Sensors

dagster-rocky ships rocky_source_sensor(), a factory that builds a Dagster SensorDefinition that polls rocky discover and emits a RunRequest for any source whose upstream connector has produced new data since the previous tick.

This lets pipelines kick off as soon as Fivetran finishes a sync, instead of waiting for the next scheduled run.

Quickstart

import dagster as dg
from dagster_rocky import (
    RockyResource,
    load_rocky_assets,
    rocky_source_sensor,
)

rocky = RockyResource(config_path="rocky.toml")
rocky_assets = load_rocky_assets(rocky)

# Build a sensor that targets every Rocky asset.
# `rocky_resource` defaults to the resource key "rocky" — the sensor
# resolves it through Dagster's required-resource injection at evaluation
# time, so per-deployment overrides applied via `Definitions` reach the
# sensor without needing to rebuild it.
fivetran_sync_sensor = rocky_source_sensor(
    target=dg.AssetSelection.assets(*[s.key for s in rocky_assets]),
    minimum_interval_seconds=300,  # poll every 5 minutes
)

defs = dg.Definitions(
    assets=rocky_assets,
    sensors=[fivetran_sync_sensor],
    resources={"rocky": rocky},
)

The sensor:

Calls rocky.discover() on each tick.
Compares each source’s last_sync_at timestamp to a per-source cursor.
Emits a RunRequest for any source whose latest sync is newer than the cursor.
Advances the cursor for the sources it processed.
Logs a warning naming any ids the engine reported in failed_sources, and does not advance their cursor, so the next tick re-evaluates them.

Transient discover failures

Source adapters can partially fail: a Fivetran 5xx or rate-limit window on a single connector, an Iceberg list_tables error on one namespace.
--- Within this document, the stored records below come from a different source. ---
(* ===== verification/FlatMemory.v ===== *)
(** * What a process is promised

    The memory of a process as it is specified: for every address how it is mapped,
    and a byte, which is 0 until it is stored to.  Any sequence of [map], [unmap],
    [changeProtection], loads and stores answers as this memory does. *)

From stdpp Require Import gmap.
From S2P Require Import Prelude Machine AddressSpace AddressSpaceCorrect AddressSpaceProtect PageTable PageTableCorrect Paging PageFault PageFaultCorrect VirtualMemory FaultHandled Reclaim ProcessMemory.

(** ** The specification *)

Abbreviation Attributes := (Protection * Protection * bool * Z)%type.

Record Flat := MkFlat { flat_mapping : Z -> option Attributes; flat_byte : Z -> Z }.

(** Nothing changes. *)
Definition flat_same (f f' : Flat) : Prop :=
  (forall x, flat_mapping f' x = flat_mapping f x) /\ forall x, flat_byte f' x = flat_byte f x.

Inductive Op :=
  | OpMap (base : option Z) (size : Z) (prot : Protection) (max : option Protection)
  | OpUnmap (r : VirtualRange)
  | OpProtect (r : VirtualRange) (change : ChangeProtection)
  | OpLoad (x : Z)
  | OpStore (x byte : Z).

Inductive Answer :=
  | Mapped (r : VirtualRange) | Unmapped | Protected | Loaded (byte : Z) | Stored
  | Refused
  | Killed (e : FaultError)
  | Panicked.

(** What an operation may answer, and the memory after it.  A refusal and the end of
    a thread change nothing; a thread ends at an address that is not mapped, or not
    for the access, or for want of memory. *)
Inductive flat_step : Op -> Answer -> Flat -> Flat -> Prop :=
  | flat_map base n prot max r f f' :
      (forall x, contains (VRange (address r) n) x -> flat_mapping f x = None /\ flat_byte f' x = 0) ->
      (forall x, flat_mapping f' x = if decide (contains (VRange (address r) n) x) then Some (prot, default prot max, true, 0)
                                     else flat_mapping f x) ->
      (forall x, flat_byte f' x = flat_byte f x) ->
      match base with Some b => address r = b | None => True end ->
      flat_step (OpMap base n prot max) (Mapped r) f f'
  | flat_unmap r f f' :
      (forall x, flat_mapping f' x = if decide (contains r x) then None else flat_mapping f x) ->
      (forall x, flat_byte f' x = if decide (contains r x) then 0 else flat_byte f x) ->
      flat_step (OpUnmap r) Unmapped f f'
  | flat_protect r change f f' :
      (forall x, flat_mapping f' x = if decide (contains r x) then changed (toRequest change) <$> flat_mapping f x else flat_mapping f x) ->
      (forall x, flat_byte f' x = flat_byte f x) ->
      flat_step (OpProtect r change) Protected f f'
  | flat_load x f f' : is_Some (flat_mapping f x) -> flat_same f f' ->
      flat_step (OpLoad x) (Loaded (flat_byte f x)) f f'
  | flat_store x byte t f f' : flat_mapping f x = Some t -> p_write (protection_of t) = true ->
      (forall y, flat_mapping f' y = flat_mapping f y) ->
      (forall y, flat_byte f' y = if y =? x then byte else flat_byte f y) ->
      flat_step (OpStore x byte) Stored f f'
  | flat_refused op f f' : match op with OpLoad _ | OpStore _ _ => False | _ => True end -> flat_same f f' ->
      flat_step op Refused f f'
  | flat_killed op x access e f f' :
      match op with OpLoad y => y = x /\ access = read | OpStore y _ => y = x /\ access = write | _ => False end ->
      match e with
      | NotMapped => flat_mapping f x = None
      | ProtectionViolation => exists t, flat_mapping f x = Some t /\ allowed_by (protection_of t) access = false
      | OutOfMemory => exists t, flat_mapping f x = Some t /\ allowed_by (protection_of t) access = true
      | Restart => False
      end -> flat_same f f' -> flat_step op (Killed e) f f'.

(** The range has no mapping, but there is one above it. *)
Definition flat_hole (f : Flat) (r : VirtualRange) : Prop :=
  (forall x, contains r x -> flat_mapping f x = None) /\ exists y, after r <= y /\ is_Some (flat_mapping f y).

(** A mapping that starts in the range becomes like the one right before it. *)
Definition flat_joins (f : Flat) (r : VirtualRange) (change : ChangeProtection) : Prop :=
  exists x t, contains r x /\ flat_mapping f x = Some t /\ flat_mapping f (x - 1) = Some (changed (toRequest change) t).

(** When the kernel panics: a size that overflows an address, [unmap] and
    [changeProtection] of a hole, and the assertions of [changeProtection]. *)
Definition may_panic (debug : bool) (op : Op) (f : Flat) : Prop :=
  match op with
  | OpMap base n _ _ => 2 ^ 64 <= default (2 ^ 47) base + n
  | OpUnmap r => flat_hole f r
  | OpProtect r change => flat_hole f r \/ flat_joins f r change \/
      (debug = true /\ new_protection (toRequest change) = Some no_protection)
  | OpLoad _ | OpStore _ _ => False
  end.

(** A run, which a panic ends. *)
Inductive flat_run (debug : bool) : list Op -> list Answer -> Flat -> Flat -> Prop :=
  | flat_end f f' : flat_same f f' -> flat_run debug [] [] f f'
  | flat_cons op ops a answers f f1 f' : flat_step op a f f1 -> flat_run debug ops answers f1 f' ->
      flat_run debug (op :: ops) (a :: answers) f f'
  | flat_panic op ops f f' : may_panic debug op f -> flat_run debug (op :: ops) [Panicked] f f'.

(** ** The implementation *)

Section Run.
Context {A : Type} `{PageAllocator A}.
Variable debug nx : bool.

Definition run_op (alloc : bool) (av : Resources) (op : Op) (v : VM A) : option (Answer * VM A) :=
  match op with
  | OpMap base n prot max =>
      Some match vm_map alloc base n prot max v with
           | Done (r, v') => (Mapped r, v')
           | Failed _ => (Refused, v)
           | Panic => (Panicked, v)
           end
  | OpUnmap r =>
      Some match vm_unmap debug alloc r v with
           | Done (v', _) => (Unmapped, v')
           | Failed _ => (Refused, v)
           | Panic => (Panicked, v)
           end
  | OpProtect r change =>
      Some match vm_changeProtection debug nx alloc r change v with
           | Done (v', _) => (Protected, v')
           | Failed _ => (Refused, v)
           | Panic => (Panicked, v)
           end
  | OpLoad x =>
      '(r, v') ← load debug nx av x v;
      Some (match r with Ok b => Loaded b | Err e => Killed e | Trap => Panicked end, v')
  | OpStore x byte =>
      '(r, v') ← store debug nx av x byte v;
      Some (match r with Ok _ => Stored | Err e => Killed e | Trap => Panicked end, v')
  end.

(** Each operation with the memory the kernel's caches have for it. *)
Fixpoint run_ops (ops : list (bool * Resources * Op)) (v : VM A) : option (list Answer * VM A) :=
  match ops with
  | [] => Some ([], v)
  | (alloc, av, op) :: ops' =>
      '(a, v') ← run_op alloc av op v;
      match a with
      | Panicked => Some ([Panicked], v')
      | _ => '(answers, v'') ← run_ops ops' v'; Some (a :: answers, v'')
      end
  end.
End Run.

(** ** The memory of a process, as it is specified *)

Definition mapping_of (s : AddressSpace) (x : Z) : option Attributes :=
  ix ← entryIndexByAddress (entries s) x; attributes <$> entries s !! ix.

Definition flat_of {A} (v : VM A) : Flat := MkFlat (mapping_of (space v)) (content v).

Lemma mapping_of_iff lo s hi x t : chain lo (entries s) hi -> mapping_of s x = Some t <-> mapped (entries s) x t.
Proof.
  intros Hc. unfold mapping_of. pose proof (entryIndex_ret _ _ _ x Hc) as Hi. split.
  - destruct (entryIndexByAddress _ _) as [ix|]; [|done]. destruct Hi as (e & He & Hx). cbn. rewrite He. intros [= <-].
    exists e. split; [now apply (list_elem_of_lookup_2 _ ix)|done].
  - intros (e & [ix He]%list_elem_of_lookup & Hx & <-). rewrite (entryIndex_some _ _ _ x ix e Hc He Hx). cbn. now rewrite He.
Qed.

Lemma mapping_of_none lo s hi x : chain lo (entries s) hi -> mapping_of s x = None <-> forall t, ~ mapped (entries s) x t.
Proof.
  intros Hc. split.
  - intros Hn t Ht. apply (mapping_of_iff _ _ _ _ _ Hc) in Ht. congruence.
  - intros Hn. destruct (mapping_of s x) as [t|] eqn:E; [|done]. apply (mapping_of_iff _ _ _ _ _ Hc) in E. now destruct (Hn t).
Qed.

(** Mappings that agree as relations agree as functions. *)
Lemma mapping_of_ext lo s hi x o : chain lo (entries s) hi -> (forall t, mapped (entries s) x t <-> o = Some t) -> mapping_of s x = o.
Proof. intros Hc H. apply option_eq. intros t. rewrite (mapping_of_iff _ _ _ _ _ Hc). apply H. Qed.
From engine 1.17.4 onward, rocky discover surfaces these as failed_sources rather than silently dropping the connector from the output.

The sensor relies on this signal to avoid the asset-graph-shrinkage failure mode where a transient adapter error looks indistinguishable from “removed upstream” to a diff-based reconciler. By skipping cursor advance for failed ids, the sensor guarantees that a flapping connector keeps reappearing for evaluation until it either succeeds (cursor advances normally) or is genuinely removed upstream (drops out of both sources and failed_sources).

Healthy sources in the same tick still produce RunRequests; partial failure does not block the run.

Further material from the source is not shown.